■ **GIVEN INFORMATION**

^^^^^^^^^^^^^^^^

Fixpoint count_false (l : list bool) : Z :=
  match l with [] => 0 | b :: l' => (if b then 0 else 1) + count_false l' end.

Lemma count_false_bounds l : 0 <= count_false l <= zlen l.
Proof.
  induction l as [|b l IH]; cbn [count_false]; [unfold zlen; cbn; lia|]. rewrite zlen_cons. destruct b; lia.
Qed.

Lemma count_false_app a b : count_false (a ++ b) = count_false a + count_false b.
Proof. induction a as [|x a IH]; cbn [count_false app]; lia. Qed.

Lemma count_false_set l i : zget l i = Some false -> count_false (zset l i true) = count_false l - 1.
Proof.
  intros Hi. rewrite (zset_split _ _ _ _ Hi). destruct (zget_split _ _ _ Hi) as [E _]. rewrite E at 3.
  rewrite !count_false_app. cbn [count_false]. lia.
Qed.

Lemma count_false_replicate n : count_false (replicate n false) = Z.of_nat n.
Proof. induction n as [|n IH]; [done|]. cbn [replicate count_false]. lia. Qed.

(** The true entries bound every list of distinct true indices. *)
Lemma distinct_live_bound l : forall js, NoDup js -> Forall (is_live l) js -> zlen js <= zlen l - count_false l.
Proof.
  induction l as [|b l IH] using rev_ind; intros js Hnd Hlive.
  - destruct js as [|j js]; [unfold zlen; cbn; lia|]. apply Forall_cons in Hlive as [H _].
    apply zget_Some_bounds in H. unfold zlen in H. cbn in H. lia.
  - set (n := zlen l). rewrite zlen_app, count_false_app. change (zlen [b]) with 1. cbn [count_false].
    assert (Hlow : forall j, is_live (l ++ [b]) j -> j <> n -> is_live l j).
    { intros j Hj Hne. unfold is_live in *. pose proof (zget_Some_bounds _ _ _ Hj) as Hb. rewrite zlen_app in Hb.
      change (zlen [b]) with 1 in Hb. rewrite zget_lookup in * by lia. rewrite lookup_app_l in Hj; [done|].
      unfold n, zlen in *. lia. }
    destruct (decide (n ∈ js)) as [Hin|Hin].
    + assert (Hb : b = true).
      { rewrite Forall_forall in Hlive. specialize (Hlive n Hin). unfold is_live in Hlive.
        rewrite zget_lookup in Hlive by (unfold n; apply zlen_nonneg). unfold n, zlen in Hlive. rewrite Nat2Z.id in Hlive.
        rewrite lookup_app_r in Hlive by lia. rewrite Nat.sub_diag in Hlive. by injection Hlive. }
      subst b. apply list_elem_of_split in Hin as (j1 & j2 & ->).
      assert (Hp : Permutation (j1 ++ n :: j2) (n :: j1 ++ j2)) by (by rewrite Permutation_middle).
      rewrite Hp in Hnd, Hlive. apply NoDup_cons in Hnd as [Hn Hnd]. apply Forall_cons in Hlive as [_ Hlive].
      assert (zlen (j1 ++ j2) <= zlen l - count_false l).
      { apply IH; [done|]. rewrite Forall_forall in Hlive |- *. intros j Hj. apply Hlow; [by apply Hlive|]. intros ->. done. }
      rewrite (zlen_perm _ _ Hp), zlen_cons. lia.
    + assert (zlen js <= zlen l - count_false l); [|destruct b; lia].
      apply IH; [done|]. rewrite Forall_forall in Hlive |- *. intros j Hj. apply Hlow; [by apply Hlive|]. intros ->. done.
Qed.

Section Marking.

Context (pairs : list AivmScratchPair) (roots : list AivmValue).

Definition valid_handle (h : Z) : Prop := 0 < h <= zlen pairs.

(** A value whose pair, if any, exists and is marked. *)
Definition value_live (live : list bool) (v : AivmValue) : Prop :=
  match v with VPair h => valid_handle h /\ is_live live (h - 1) | _ => True end.

Definition rooted (i : Z) : Prop := exists v, v ∈ roots /\ reaches pairs v i.

(** A value from which only rooted pairs are reached. *)
Definition value_rooted (v : AivmValue) : Prop := forall i, reaches pairs v i -> rooted i.

Record mark_ok (m : marking) : Prop := {
  mo_length : length (live_pairs m) = length pairs;
  mo_distinct : NoDup (pending_pairs m);
  mo_pending : Forall (is_live (live_pairs m)) (pending_pairs m);
  mo_rooted : forall i, is_live (live_pairs m) i -> rooted i }.

(** The marked pairs outside the worklist and [except] lead to marked pairs only. *)
Definition closed (m : marking) (except : Z -> Prop) : Prop := forall i p,
  is_live (live_pairs m) i -> zget pairs i = Some p -> i ∈ pending_pairs m \/ except i \/
    (value_live (live_pairs m) (first p) /\ value_live (live_pairs m) (second p)).

Definition grows (m m' : marking) : Prop :=
  (forall i, is_live (live_pairs m) i -> is_live (live_pairs m') i) /\
  (forall i, i ∈ pending_pairs m -> i ∈ pending_pairs m').

Definition potential (m : marking) : Z := count_false (live_pairs m) + zlen (pending_pairs m).

Lemma value_live_mono l l' v : (forall i, is_live l i -> is_live l' i) -> value_live l v -> value_live l' v.
Proof. intros H. destruct v; try done. intros [? ?]. split; [done|by apply H]. Qed.

Lemma mark_value_spec m v except :
  mark_ok m -> value_rooted v -> closed m except ->
  match mark_pair_value (zlen pairs) m v with
  | Visited m' => mark_ok m' /\ closed m' except /\ grows m m' /\ value_live (live_pairs m') v /\ potential m' = potential m
  | Failed e d => e = AIVM_VM_ERR_INVALID_PROGRAM /\ exists h, v = VPair h /\ ~ valid_handle h
  | Stuck => False
  end.
Proof.
  intros Hm Hv Hcl. pose proof Hm as [Hlen Hnd Hpend Hroot].
  assert (Hsame : mark_ok m /\ closed m except /\ grows m m) by (split; [done|]; split; [done|]; by split).
  destruct v as [| | | | | | | |h| | | | | | |]; cbn [mark_pair_value]; try (destruct Hsame as (? & ? & ?); by split_and!).
  destruct ((h <=? 0) || (zlen pairs <? h)) eqn:E; [split; [done|]; exists h; split; [done|]; unfold valid_handle; lia|].
  assert (Hvh : valid_handle h) by (unfold valid_handle; lia).
  destruct (zget_is_Some (live_pairs m) (h - 1)) as [b Hb]; [unfold zlen, valid_handle in *; lia|].
  rewrite Hb. destruct b; [destruct Hsame as (? & ? & ?); by split_and!|].
  pose proof (distinct_live_bound (live_pairs m) (pending_pairs m) Hnd Hpend) as Hcap.
  pose proof (count_false_set (live_pairs m) (h - 1) Hb) as Hcf.
  pose proof (count_false_bounds (zset (live_pairs m) (h - 1) true)) as Hcb.
  destruct (Z.leb_spec (zlen pairs) (zlen (pending_pairs m))); [unfold zlen in *; lia|].
  set (m' := mk_marking _ _).
  assert (Hb' : 0 <= h - 1 < zlen (live_pairs m)) by (by apply zget_Some_bounds in Hb).
  assert (Hgrow : forall i, is_live (live_pairs m) i -> is_live (live_pairs m') i).
  { intros i Hi. unfold is_live in *. cbn [live_pairs m'].
    destruct (Z.eq_dec (h - 1) i) as [<-|]; [by rewrite zget_zset_eq|by rewrite zget_zset_ne]. }
  assert (Hnew : is_live (live_pairs m') (h - 1)) by (unfold is_live; cbn [live_pairs m']; by rewrite zget_zset_eq).
  assert (Hold : forall i, is_live (live_pairs m') i -> i = h - 1 \/ is_live (live_pairs m) i).
  { intros i. unfold is_live. cbn [live_pairs m']. destruct (Z.eq_dec (h - 1) i) as [<-|]; [by left|].
    rewrite zget_zset_ne by done. by right. }
  split_and!.
  - split.
    + cbn [live_pairs m']. rewrite <- Hlen. pose proof (zlen_zset (live_pairs m) (h - 1) true). unfold zlen in *. lia.
    + cbn [pending_pairs m']. apply NoDup_cons. split; [|done]. intros Hin.
      rewrite Forall_forall in Hpend. specialize (Hpend _ Hin). unfold is_live in Hpend. congruence.
    + cbn [pending_pairs m']. apply Forall_cons. split; [done|]. eapply Forall_impl; [exact Hpend|apply Hgrow].
    + intros i Hi. destruct (Hold i Hi) as [->|]; [apply Hv; by apply reaches_here|by apply Hroot].
  - intros i p Hi Hp. destruct (Hold i Hi) as [->|Hi']; [left; by left|].
    destruct (Hcl i p Hi' Hp) as [?|[?|[? ?]]]; [left; by right|right; by left|].
    right. right. by split; eapply value_live_mono.
  - split; [done|]. intros i Hi. by right.
  - split; [done|exact Hnew].
  - unfold potential. cbn [live_pairs pending_pairs m']. rewrite Hcf, zlen_cons. lia.
Qed.

Lemma mark_values_spec vs except : forall m,
  mark_ok m -> Forall value_rooted vs -> closed m except ->
  match mark_pair_values (zlen pairs) m vs with
  | Visited m' => mark_ok m' /\ closed m' except /\ grows m m' /\ Forall (value_live (live_pairs m')) vs /\
      potential m' = potential m
  | Failed e d => e = AIVM_VM_ERR_INVALID_PROGRAM /\ exists h, VPair h ∈ vs /\ ~ valid_handle h
  | Stuck => False
  end.
Proof.
  induction vs as [|v vs IH]; intros m Hm Hroots Hcl; cbn [mark_pair_values].
  { by split_and!. }
  apply Forall_cons in Hroots as [Hv Hvs].
  pose proof (mark_value_spec m v except Hm Hv Hcl) as Hstep.
  destruct (mark_pair_value (zlen pairs) m v) as [m1|e d|]; [| |done].
  2: { destruct Hstep as (-> & h & -> & Hh). split; [done|]. exists h. split; [by left|done]. }
  destruct Hstep as (Hm1 & Hcl1 & Hg1 & Hv1 & Hpot1). specialize (IH m1 Hm1 Hvs Hcl1).
  destruct (mark_pair_values (zlen pairs) m1 vs) as [m2|e d|]; [| |done].
  2: { destruct IH as (-> & h & Hin & Hh). split; [done|]. exists h. split; [by right|done]. }
  destruct IH as (Hm2 & Hcl2 & Hg2 & Hvs2 & Hpot2). split_and!; try done.
  - split; intros i Hi; [apply Hg2, Hg1, Hi|apply Hg2, Hg1, Hi].
  - constructor; [|done]. eapply value_live_mono; [apply Hg2|done].
  - congruence.
Qed.

Lemma reaches_trans v i p j w :
  reaches pairs v i -> zget pairs i = Some p -> w = first p \/ w = second p -> reaches pairs w j -> reaches pairs v j.
Proof.
  induction 1 as [h Hh|h q i Hq _ IH|h q i Hq _ IH]; intros Hp Hw Hj.
  - assert (Hq : pair_at pairs h = Some p).
    { unfold pair_at. destruct (Z.leb_spec h 0); [lia|done]. }
    destruct Hw as [->| ->]; [by eapply reaches_first|by eapply reaches_second].
  - eapply reaches_first; [done|]. by apply IH.
  - eapply reaches_second; [done|]. by apply IH.
Qed.

(** A handle outside the pairs is within reach. *)
Definition invalid_reached : Prop := exists h, ~ valid_handle h /\
  (VPair h ∈ roots \/ exists i p, rooted i /\ zget pairs i = Some p /\ (first p = VPair h \/ second p = VPair h)).

Lemma mark_pending_spec fuel : forall m,
  mark_ok m -> closed m (fun _ => False) -> potential m <= Z.of_nat fuel ->
  match mark_pending fuel pairs m with
  | Visited m' => mark_ok m' /\ closed m' (fun _ => False) /\ pending_pairs m' = [] /\
      (forall i, is_live (live_pairs m) i -> is_live (live_pairs m') i)
  | Failed e d => e = AIVM_VM_ERR_INVALID_PROGRAM /\ invalid_reached
  | Stuck => False
  end.
Proof.
  induction fuel as [|fuel IH]; intros m Hm Hcl Hpot; cbn [mark_pending];
    (destruct (pending_pairs m) as [|i rest] eqn:Ep; [by split_and!|]).
  { unfold potential in Hpot. rewrite Ep, zlen_cons in Hpot. pose proof (count_false_bounds (live_pairs m)).
    pose proof (zlen_nonneg rest). lia. }
  pose proof Hm as [Hlen Hnd Hpend Hroot]. rewrite Ep in Hnd, Hpend. apply NoDup_cons in Hnd as [Hni Hnd].
  apply Forall_cons in Hpend as [Hi Hpend].
  assert (Hri : rooted i) by (by apply Hroot).
  destruct (zget_is_Some pairs i) as [p Hp].
  { unfold is_live in Hi. apply zget_Some_bounds in Hi. unfold zlen in *. lia. }
  rewrite Hp. set (m0 := mk_marking (live_pairs m) rest).
  assert (Hm0 : mark_ok m0) by (by split).
  assert (Hcl0 : closed m0 (fun j => j = i)).
  { intros j q Hj Hq. destruct (Hcl j q Hj Hq) as [Hin|[[]|?]]; [|by right; right].
    rewrite Ep in Hin. apply elem_of_cons in Hin as [->|?]; [right; by left|by left]. }
  assert (Hvr : Forall value_rooted [first p; second p]).
  { destruct Hri as (v & Hv & Hr). apply Forall_cons. split; [|apply Forall_singleton];
      intros j Hj; exists v; (split; [done|]); eapply (reaches_trans v i p j _ Hr Hp); try exact Hj; auto. }
  pose proof (mark_values_spec [first p; second p] _ m0 Hm0 Hvr Hcl0) as Hs.
  destruct (mark_pair_values (zlen pairs) m0 [first p; second p]) as [m1|e d|]; [| |done].
  2: { destruct Hs as (-> & h & Hin & Hh). split; [done|]. exists h. split; [done|]. right. exists i, p.
       split; [done|]. split; [done|]. apply elem_of_cons in Hin as [<-|Hin]; [by left|].
       apply elem_of_cons in Hin as [<-|Hin]; [by right|]. by apply elem_of_nil in Hin. }
  destruct Hs as (Hm1 & Hcl1 & Hg & Hvl & Hpot1).
  apply Forall_cons in Hvl as [Hl1 Hvl]. apply Forall_cons in Hvl as [Hl2 _].
  assert (Hcl1' : closed m1 (fun _ => False)).
  { intros j q Hj Hq. destruct (Hcl1 j q Hj Hq) as [?|[->|?]]; [by left| |by right; right].
    right. right. rewrite Hp in Hq. by injection Hq as <-. }
  assert (Hfuel : potential m1 <= Z.of_nat fuel).
  { rewrite Hpot1. unfold potential in *. cbn [live_pairs pending_pairs m0]. rewrite Ep, zlen_cons in Hpot. lia. }
  specialize (IH m1 Hm1 Hcl1' Hfuel). destruct (mark_pending fuel pairs m1) as [m2|e d|]; [|done|done].
  destruct IH as (? & ? & ? & Hmono). split_and!; try done. intros j Hj. by apply Hmono, Hg.
Qed.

^^^^^^^^^^^^^^^^

■ **WHAT IS BEING ASKED**
Beginning with the line above that contains "Definition potential (m", copy each line exactly up to and including the line that contains "assert (Hvh : valid_handle", and go no further.

■ **ANSWER BELOW**
Definition potential (m : marking) : Z := count_false (live_pairs m) + zlen (pending_pairs m).

Lemma value_live_mono l l' v : (forall i, is_live l i -> is_live l' i) -> value_live l v -> value_live l' v.
Proof. intros H. destruct v; try done. intros [? ?]. split; [done|by apply H]. Qed.

Lemma mark_value_spec m v except :
  mark_ok m -> value_rooted v -> closed m except ->
  match mark_pair_value (zlen pairs) m v with
  | Visited m' => mark_ok m' /\ closed m' except /\ grows m m' /\ value_live (live_pairs m') v /\ potential m' = potential m
  | Failed e d => e = AIVM_VM_ERR_INVALID_PROGRAM /\ exists h, v = VPair h /\ ~ valid_handle h
  | Stuck => False
  end.
Proof.
  intros Hm Hv Hcl. pose proof Hm as [Hlen Hnd Hpend Hroot].
  assert (Hsame : mark_ok m /\ closed m except /\ grows m m) by (split; [done|]; split; [done|]; by split).
  destruct v as [| | | | | | | |h| | | | | | |]; cbn [mark_pair_value]; try (destruct Hsame as (? & ? & ?); by split_and!).
  destruct ((h <=? 0) || (zlen pairs <? h)) eqn:E; [split; [done|]; exists h; split; [done|]; unfold valid_handle; lia|].
  assert (Hvh : valid_handle h) by (unfold valid_handle; lia).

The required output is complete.